»»
Definition buildXrayConfig (c : BuildContext) : BuildContext :=
  if isEmpty (xrayOutbounds c) then c
  else
    let c := set_isXrayNeeded true c in
    if negb (length (xrayIngressTags c) =? length (singToXrayBridges c))%nat then fail XrayIngressMismatch c
    else
      let inbounds := zip_with (fun t b => JObject (xraySocksInbound (xrayInboundTag t) b)) (xrayIngressTags c) (singToXrayBridges c) in
      let log := [(qs "loglevel", jtext (xray_log_level set));
                  (qs "access", jtext (if bool_decide (xray_log_level set = qs "info") then [] else qs "none"))] in
      let o := jsonSet (xrayConfig c) (qs "log") (JObject log) in
      let o := jsonSet o (qs "inbounds") (JArray inbounds) in
      let o := jsonSet o (qs "outbounds") (JArray (map (fun x => JObject (xrayObject x)) (xrayOutbounds c))) in
      let o := jsonSet o (qs "routing") (JObject [(qs "domainStrategy", jtext (qs "AsIs"));
                                                   (qs "rules", JArray (map (fun t => JObject (xrayRule t)) (xrayIngressTags c)))]) in
      set_xrayConfig o c.
End Outbounds.
(** ** The started profile *)

Definition mainTag (t : qstring) : Prop :=
  t = tagProxy \/ t = tagWarpBypass \/ (exists k, t = hopTag mainChainPrefix k) \/ exists i k, t = hopTag (hopTag poolChainPrefix i) k.

(** Where the tags of the started profile lead. *)
Definition membersOf (p : Profile) : list plannedMember := omap (planMember env set) (plan set p).1.
Definition mainWays (g : Group) (p : Profile) : list (qstring * list Z) :=
  if bool_decide (p_type p = qs "autoselector") then memberWays 0 (membersOf p)
  else match ownHops p with Some own => [(tagProxy, mainHops (enable_warp set) g p own)] | None => [] end.

Definition freshContext (c : BuildContext) : Prop :=
  errors c = [] /\ emitted c = [] /\ xrayOutbounds c = [] /\ xrayIngressTags c = [] /\ singIngressTags c = [] /\ singToXrayBridges c = [] /\ xrayToSingBridges c = [].

Definition noTag (t : qstring) : Prop := False.

Lemma fresh_ready c : freshContext c -> Ready noTag [] c.
Proof.
  intros (_ & E & X & I1 & I2 & B1 & B2). split; [|done]. split; rewrite ?E, ?X, ?I1, ?I2; try apply NoDup_nil_2; try done.
  unfold bridgesMatch. by rewrite I1, I2, B1, B2.
Qed.

Lemma poolTags_main lo hi t : poolTags lo hi t -> mainTag t.
Proof. intros (i & k & _ & _ & ->). right; right; right. eauto. Qed.

Lemma buildSelector_ready warp c : freshContext c -> errors (buildAutoSelectorGroup env set warp c) = [] ->
  let c' := buildAutoSelectorGroup env set warp c in let ms := membersOf (ent c) in
  Ready (fun t => (noTag t \/ poolTags 0 (qsize ms) t) \/ t = (if warp then tagWarpBypass else tagProxy)) (memberWays 0 ms) c' /\ forTest c' = forTest c.
Proof.
  intros Hf He'. cbv zeta. pose proof (fresh_ready _ Hf) as Hr. unfold membersOf. revert He'. unfold buildAutoSelectorGroup.
  destruct (selectorOf set (ent c)) as [selector|]; [|done]. cbv zeta. destruct (plan set (ent c)) as [build error]. cbn [fst].
  destruct (negb (isEmpty error)); [done|]. set (planned := omap _ build). destruct (probe env _ c) as [ports c0] eqn:Ep.
  assert (still c c0) as Hs0 by (unfold probe in Ep; by injection Ep as _ <-).
  destruct (buildMembers _ _ _ _ _ _ _ _) as [g c1] eqn:Em. destruct (failed c1) eqn:Ef; [intros He; unfold failed in Ef; by rewrite He in Ef|].
  destruct (isEmpty (g_tags g)); [done|]. intros _. apply failed_false in Ef.
  assert (Forall (fun m => pm_hopIDs m <> []) planned) as Hne.
  { apply Forall_forall. intros m Hm. apply list_elem_of_omap in Hm as (id & _ & Hm). by eapply planMember_hops. }
  assert (errors c0 = []) as He0 by (destruct Hs0 as (_ & -> & _); apply Hf).
  destruct (members_ready _ planned noTag [] 0 _ _ c0 g c1 ltac:(lia) Hne (still_ready _ _ _ _ Hs0 Hr) He0 Em Ef) as (R & F & _); [by intros t []|].
  set (c2 := if warp then creditWarp _ c1 else c1). assert (still c1 c2) as Hs2 by (unfold c2; by destruct warp).
  set (o := selectorObject set (Normalize selector) (if warp then tagWarpBypass else tagProxy) g). assert (tagOf o = (if warp then tagWarpBypass else tagProxy)) as Eo by apply selectorObject_tag.
  split; [|by rewrite <- (still_forTest _ _ Hs0), <- F, <- (still_forTest _ _ Hs2)].
  eapply still_ready; [|eapply Ready_mono; [|eapply (outbounds_ready _ _ _ [o])]]; [done| |by eapply still_ready|apply NoDup_singleton|].
  - intros t. cbn [map]. rewrite list_elem_of_singleton, Eo. tauto.
  - intros t [[]|(i & k & _ & _ & ->)]. cbn [map]. rewrite list_elem_of_singleton, Eo. by destruct warp.
Qed.

Lemma mainHops_sound warp g p own : own <> [] -> Sound (mainRequest warp (mainHops warp g p own)).
Proof.
  intros Ho. unfold mainHops. split; cbn; [|by left| |intros k; by split].
  - destruct warp; [done|]. destruct (0 <=? landing_proxy_id g); [done|]. by destruct own.
  - intros ->. destruct (0 <=? landing_proxy_id g), own; cbn; eauto; done.
Qed.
««
- [TASK REQUIREMENTS]
Transcribe each entry above exactly as it reads.

- [OUTPUT BELOW]
Definition buildXrayConfig (c : BuildContext) : BuildContext :=
  if isEmpty (xrayOutbounds c) then c
  else
    let c := set_isXrayNeeded true c in
    if negb (length (xrayIngressTags c) =? length (singToXrayBridges c))%nat then fail XrayIngressMismatch c
    else
      let inbounds := zip_with (fun t b => JObject (xraySocksInbound (xrayInboundTag t) b)) (xrayIngressTags c) (singToXrayBridges c) in
      let log := [(qs "loglevel", jtext (xray_log_level set));
                  (qs "access", jtext (if bool_decide (xray_log_level set = qs "info") then [] else qs "none"))] in
      let o := jsonSet (xrayConfig c) (qs "log") (JObject log) in
      let o := jsonSet o (qs "inbounds") (JArray inbounds) in
      let o := jsonSet o (qs "outbounds") (JArray (map (fun x => JObject (xrayObject x)) (xrayOutbounds c))) in
      let o := jsonSet o (qs "routing") (JObject [(qs "domainStrategy", jtext (qs "AsIs"));
                                                   (qs "rules", JArray (map (fun t => JObject (xrayRule t)) (xrayIngressTags c)))]) in
      set_xrayConfig o c.
End Outbounds.
(** ** The started profile *)

Definition mainTag (t : qstring) : Prop :=
  t = tagProxy \/ t = tagWarpBypass \/ (exists k, t = hopTag mainChainPrefix k) \/ exists i k, t = hopTag (hopTag poolChainPrefix i) k.

(** Where the tags of the started profile lead. *)
Definition membersOf (p : Profile) : list plannedMember := omap (planMember env set) (plan set p).1.
Definition mainWays (g : Group) (p : Profile) : list (qstring * list Z) :=
  if bool_decide (p_type p = qs "autoselector") then memberWays 0 (membersOf p)
  else match ownHops p with Some own => [(tagProxy, mainHops (enable_warp set) g p own)] | None => [] end.

Definition freshContext (c : BuildContext) : Prop :=
  errors c = [] /\ emitted c = [] /\ xrayOutbounds c = [] /\ xrayIngressTags c = [] /\ singIngressTags c = [] /\ singToXrayBridges c = [] /\ xrayToSingBridges c = [].

Definition noTag (t : qstring) : Prop := False.

Lemma fresh_ready c : freshContext c -> Ready noTag [] c.
Proof.
  intros (_ & E & X & I1 & I2 & B1 & B2). split; [|done]. split; rewrite ?E, ?X, ?I1, ?I2; try apply NoDup_nil_2; try done.
  unfold bridgesMatch. by rewrite I1, I2, B1, B2.
Qed.

Lemma poolTags_main lo hi t : poolTags lo hi t -> mainTag t.
Proof. intros (i & k & _ & _ & ->). right; right; right. eauto. Qed.

Lemma buildSelector_ready warp c : freshContext c -> errors (buildAutoSelectorGroup env set warp c) = [] ->
  let c' := buildAutoSelectorGroup env set warp c in let ms := membersOf (ent c) in
  Ready (fun t => (noTag t \/ poolTags 0 (qsize ms) t) \/ t = (if warp then tagWarpBypass else tagProxy)) (memberWays 0 ms) c' /\ forTest c' = forTest c.
Proof.
  intros Hf He'. cbv zeta. pose proof (fresh_ready _ Hf) as Hr. unfold membersOf. revert He'. unfold buildAutoSelectorGroup.
  destruct (selectorOf set (ent c)) as [selector|]; [|done]. cbv zeta. destruct (plan set (ent c)) as [build error]. cbn [fst].
  destruct (negb (isEmpty error)); [done|]. set (planned := omap _ build). destruct (probe env _ c) as [ports c0] eqn:Ep.
  assert (still c c0) as Hs0 by (unfold probe in Ep; by injection Ep as _ <-).
  destruct (buildMembers _ _ _ _ _ _ _ _) as [g c1] eqn:Em. destruct (failed c1) eqn:Ef; [intros He; unfold failed in Ef; by rewrite He in Ef|].
  destruct (isEmpty (g_tags g)); [done|]. intros _. apply failed_false in Ef.
  assert (Forall (fun m => pm_hopIDs m <> []) planned) as Hne.
  { apply Forall_forall. intros m Hm. apply list_elem_of_omap in Hm as (id & _ & Hm). by eapply planMember_hops. }
  assert (errors c0 = []) as He0 by (destruct Hs0 as (_ & -> & _); apply Hf).
  destruct (members_ready _ planned noTag [] 0 _ _ c0 g c1 ltac:(lia) Hne (still_ready _ _ _ _ Hs0 Hr) He0 Em Ef) as (R & F & _); [by intros t []|].
  set (c2 := if warp then creditWarp _ c1 else c1). assert (still c1 c2) as Hs2 by (unfold c2; by destruct warp).
  set (o := selectorObject set (Normalize selector) (if warp then tagWarpBypass else tagProxy) g). assert (tagOf o = (if warp then tagWarpBypass else tagProxy)) as Eo by apply selectorObject_tag.
  split; [|by rewrite <- (still_forTest _ _ Hs0), <- F, <- (still_forTest _ _ Hs2)].
  eapply still_ready; [|eapply Ready_mono; [|eapply (outbounds_ready _ _ _ [o])]]; [done| |by eapply still_ready|apply NoDup_singleton|].
  - intros t. cbn [map]. rewrite list_elem_of_singleton, Eo. tauto.
  - intros t [[]|(i & k & _ & _ & ->)]. cbn [map]. rewrite list_elem_of_singleton, Eo. by destruct warp.
Qed.

Lemma mainHops_sound warp g p own : own <> [] -> Sound (mainRequest warp (mainHops warp g p own)).
Proof.
  intros Ho. unfold mainHops. split; cbn; [|by left| |intros k; by split].
  - destruct warp; [done|]. destruct (0 <=? landing_proxy_id g); [done|]. by destruct own.
  - intros ->. destruct (0 <=? landing_proxy_id g), own; cbn; eauto; done.
Qed.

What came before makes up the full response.